Since attacks like rainbow tables exist, passwords need another layer of security.

Salting

Salting refers to appending a string of text, unique to each user, to their password before hashing them. Since each user has a unique salt, this makes rainbow tables ineffective, as the majority of the precomputed hashes won't even contain the salt, so they wouldn't even matter anyway! In this way, the salt forces the attacker to recompute the rainbow table for each password in order to be able to effectively use it. This effectively converts the attack to brute force, as each hash must be recomputed for each possible password. Additionally, the computed rainbow table would only be useful for that specific user, as each user would have a different salt. It could take years before a password is cracked!

Note that the salt should be randomly generated, as opposed to choosing a static value that is different for every user. For example, if an application used the username of the user as the salt, then attackers can pre-generate rainbow tables for common usernames, causing users with common username to be vulnerable to a rainbow table attack, even with salt applied to their passwords.

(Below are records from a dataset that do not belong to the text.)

Lemma better_spec path l : ∀ best,
  match foldl (better path) best l with
  | Some b => candidate path best l b ∧
      ∀ x, candidate path best l x → (String.length x.1 ≤ String.length b.1)%nat
  | None => ∀ x, ¬ candidate path best l x
  end.
Proof.
  induction l as [|x l IH]; intros best; cbn [foldl].
  { destruct best as [b|]; [split; [by left|]|]; unfold candidate;
      [intros x [[= ->]|[[]%elem_of_nil _]]; lia|intros x [[=]|[[]%elem_of_nil _]]]. }
  specialize (IH (better path best x)). destruct (foldl _ _ l) as [b|].
  - destruct IH as [Hb Hmax]. split; [by apply better_cases|]. intros y Hy.
    destruct (better_max _ _ _ _ _ Hy) as (z&Hz&?). specialize (Hmax z Hz). lia.
  - intros y Hy. destruct (better_max _ _ _ _ _ Hy) as (z&Hz&?). by apply (IH z).
Qed.

Lemma rooted_abs p : rooted (abs p) = abs p.
Proof. unfold rooted. by rewrite (proj2 (starts_with_spec (abs p) "/")) by (by eexists). Qed.

(** [k] is the longest mounted prefix of [p]. *)
Definition longest_mount (M : gmap (list string) N) p k fs : Prop :=
  M !! k = Some fs ∧ k `prefix_of` p ∧
  ∀ k' fs', M !! k' = Some fs' → k' `prefix_of` p → k' `prefix_of` k.

Lemma owner_of_spec t M p : represents t M → names p →
  match owner_of t (abs p) with
  | Some (s, fs) => ∃ k, s = abs k ∧ longest_mount M p k fs
  | None => ∀ k, k `prefix_of` p → M !! k = None
  end.
Proof.
  intros [R1 R2 R3] Hp. unfold owner_of. rewrite rooted_abs.
  pose proof (better_spec (abs p) (mt_mounts t) None) as Hb. destruct (foldl _ _ _) as [[s fs]|].
  - destruct Hb as [[|[Hin Hm]] Hmax]; [done|]. apply R3 in Hin as (k&->&Hk). exists k. split; [done|].
    pose proof (R1 _ _ Hk) as Hnk. apply is_match_spec in Hm; [|done..]. split_and!; [done..|].
    intros k' fs' Hk' Hp'. destruct (prefix_weak_total k' k p) as [?|Hpre]; [done..|].
    destruct (decide (k = k')) as [->|Hne]; [done|].
    pose proof (R1 _ _ Hk') as Hnk'. destruct (abs_length_prefix k k' Hpre Hne) as [Hlen|]; [|done].
    assert (String.length (abs k') ≤ String.length (abs k))%nat; [|lia].
    apply (Hmax (abs k', fs')). right. split; [apply R3; by exists k'|]. by apply is_match_spec.
  - intros k Hk. destruct (M !! k) as [fs|] eqn:E; [|done]. destruct (Hb (abs k, fs)). right.
    split; [apply R3; by exists k|]. apply is_match_spec; [done|by eapply R1|done].
Qed.

(** C19: the mount table refines a map from lists of names to backends, looked up by
    longest prefix. An empty table stands for the empty map; mounting and unmounting a
    path made of names insert into and delete from the map, unless the table is
    frozen; and the text of a path is routed to the mount that is the longest prefix
    of its names, whatever other mounts share text with it, with the text of the
    remaining names, or is refused when no prefix of it is mounted. *)
Theorem mounts_refine_map t M p fs (Ht : represents t M) (Hp : names p) :
  represents mount_table_new ∅ ∧
  represents (mount_arc (abs p) fs t).2 (if is_frozen t then M else <[p := fs]> M) ∧
  (mount_arc (abs p) fs t).1 = negb (is_frozen t) ∧
  represents (unmount (abs p) t).2 (if is_frozen t then M else delete p M) ∧
  (unmount (abs p) t).1 = negb (is_frozen t) && bool_decide (is_Some (M !! p)) ∧
  (∀ b rel, find_mount t (abs p) = Some (b, rel) ↔
     ∃ k r, p = k ++ r ∧ rel = join_names r ∧ longest_mount M p k b) ∧
  (find_mount t (abs p) = None ↔ ∀ k, k `prefix_of` p → M !! k = None).
Proof.
  split. { split; [done|constructor|]. intros s v. split; [by intros ?%elem_of_nil|by intros (?&_&?)]. }
  unfold mount_arc, unmount. rewrite normalize_abs by done.
  split. { destruct (is_frozen t); [done|]. by apply represents_insert. }
  split. { by destruct (is_frozen t). }
  split. { destruct (is_frozen t); [done|]. by apply represents_delete. }
  split. { destruct (is_frozen t); [done|]. destruct Ht as [R1 R2 R3]. by apply bt_contains_spec. }
  pose proof (owner_of_spec t M p Ht Hp) as Ho. unfold find_mount.
  destruct (owner_of t (abs p)) as [[s b]|]; cbn.
  - destruct Ho as (k&->&Hk). pose proof Hk as (HM&[r ->]&Hmax).
    pose proof (rep_names _ _ Ht _ _ HM) as Hnk.
    assert (names r) as Hnr by (by apply Forall_app in Hp as [_ ?]).
    rewrite relative_spec by done. split.
    + intros b' rel. split.
      * intros [= <- <-]. exists k, r. done.
      * intros (k'&r'&E&->&(HM'&Hp'&Hmax')).
        assert (k' = k) as ->.
        { apply (anti_symm prefix); [by apply (Hmax _ _ HM' Hp')|by apply (Hmax' _ _ HM), prefix_app_r]. }
        apply app_inv_head in E as ->. congruence.
    + split; [done|]. intros Hn. rewrite Hn in HM; [done|]. by apply prefix_app_r.
  - split; [|done]. intros b rel. split; [done|]. intros (k&r&_&_&HM&Hpk&_). by rewrite Ho in HM.
Qed.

Thus, the way to store passwords properly is to use a salted hash - take the user's password, append some data to it, and hash the result. That hash is the user's hashed password. When the user attempts to log in again, perform the same procedure again. If the hash matches, then you know that the user is who he says he is, even if you don't actually know the original password that the user provided.

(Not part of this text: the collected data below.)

(** A link that is replaced by another keeps its generation. *)
Example symlink_generation :
  let link target s := went (symlink 7 "/l" target) s in
  let s1 := link "/one" mem0 in
  let s2 := link "/two" (went (unlink "/l") s1) in
  (answer (readlink "/l") s1, answer (readlink "/l") s2) = (Some (Ok "/one"), Some (Ok "/two")) ∧
  option_map (λ r, match r with Ok a => fa_generation a | Err _ => -1 end) (answer (getattr 8 "/l") s1) =
  option_map (λ r, match r with Ok a => fa_generation a | Err _ => -1 end) (answer (getattr 8 "/l") s2).
Proof. by vm_compute. Qed.
(** ** Bindings *)

Definition binding (context_id : ContextId) : call (option ContextToolBinding) :=
  b ← m_get;
  match br_bindings b !! context_id with
  | Some x => m_ret (Some x)
  | None =>
      match br_db b with
      | None => m_ret None
      | Some db =>
          match get_context_binding db context_id with
          | Err _ => m_ret None
          | Ok None => m_ret None
          | Ok (Some loaded) =>
              m_modify (λ b, b <| br_bindings := <[context_id := loaded]> (br_bindings b) |>);;
              m_ret (Some loaded)
          end
      end
  end.

Definition binding_checked (context_id : ContextId) : call ContextToolBinding :=
  b ← m_get;
  match br_bindings b !! context_id with
  | Some x => m_ret x
  | None =>
      match br_db b with
      | None => m_ret binding_new
      | Some db =>
          match get_context_binding db context_id with
          | Err e => m_fail (EBindingUnavailable context_id e)
          | Ok (Some loaded) =>
              m_modify (λ b, b <| br_bindings := <[context_id := loaded]> (br_bindings b) |>);;
              m_ret loaded
          | Ok None => m_ret binding_new
          end
      end
  end.

Definition check_facade (context_id : ContextId) (facade : string) : call () :=
  x ← binding context_id;
  m_guard (allows (CFacade facade) (default binding_new x)) (EFacadeDenied facade).

Definition persist_binding (context_id : ContextId) (x : ContextToolBinding) : call () :=
  b ← m_get;
  match br_db b with
  | None => m_ret tt
  | Some db =>
      match upsert_context_binding db context_id x with
      | Ok db' => m_modify (λ b, b <| br_db := Some db' |>)
      | Err _ => m_ret tt
      end
  end.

One question that is commonly asked by developers is where to store the salt. The salt can be stored in plaintext, along with the user in the database. Since the goal of the salt is only to prevent precomputed rainbow tables from being used, it doesn't need to be encrypted in the database.

Many good password hashing algorithms today have built-in salts, such as Argon2, SCrypt and bcrypt. A good password hashing algorithm or library will salt automatically.

What if there is a server breach?

A common question asked by developers is how much all of these security measures actually matter. After all, if an attacker has gained access to the entire application, does it matter if passwords are stored in plaintext or not?

If an attacker has already gained access to the entire application, then he already has all the information that he could possibly want from the server. He would have access to all of the application's data, including data from users or from any analytics software that might be running. However, by adding salt and hashing passwords, the attacker still doesn't know customer's passwords and could take years to find out. Otherwise, since 59% of people use the same password across multiple sites ^source, the attacker could quickly try other websites such as banks to attempt to break into those accounts, which can potentially yield great returns in terms of information and/or money.

Additionally, when a user signed up on your website and provided you a password, they implicitly trusted you to keep that information safe and secure for them. In a sense, you do have a responsibility to keep their passwords secure. By doing proper password storage, if your servers ever get breached, you can assure your customers that their passwords are properly secured, and still maintain some of their trust in you.

Getting started

It is far too easy to screw up and make a mistake. Instead, use one of the free libraries that provide a crypto function that has already been well-tested by the community. Do not write your own crypto library.

Here are some libraries you can use to implement password storage:

PHP: password_hash
Java: SecretKeyFactory
Python: PassLib
JavaScript: bcrypt

Other resources

Secure Salted Password Hashing - How to do it properly is an excellent resource that explains how to perform salted password hashing correctly, including links to other good libraries and what else can be done.
Awesome Cryptography is a curated list of resources on cryptographic algorithms - articles, blogs, books, libraries and more.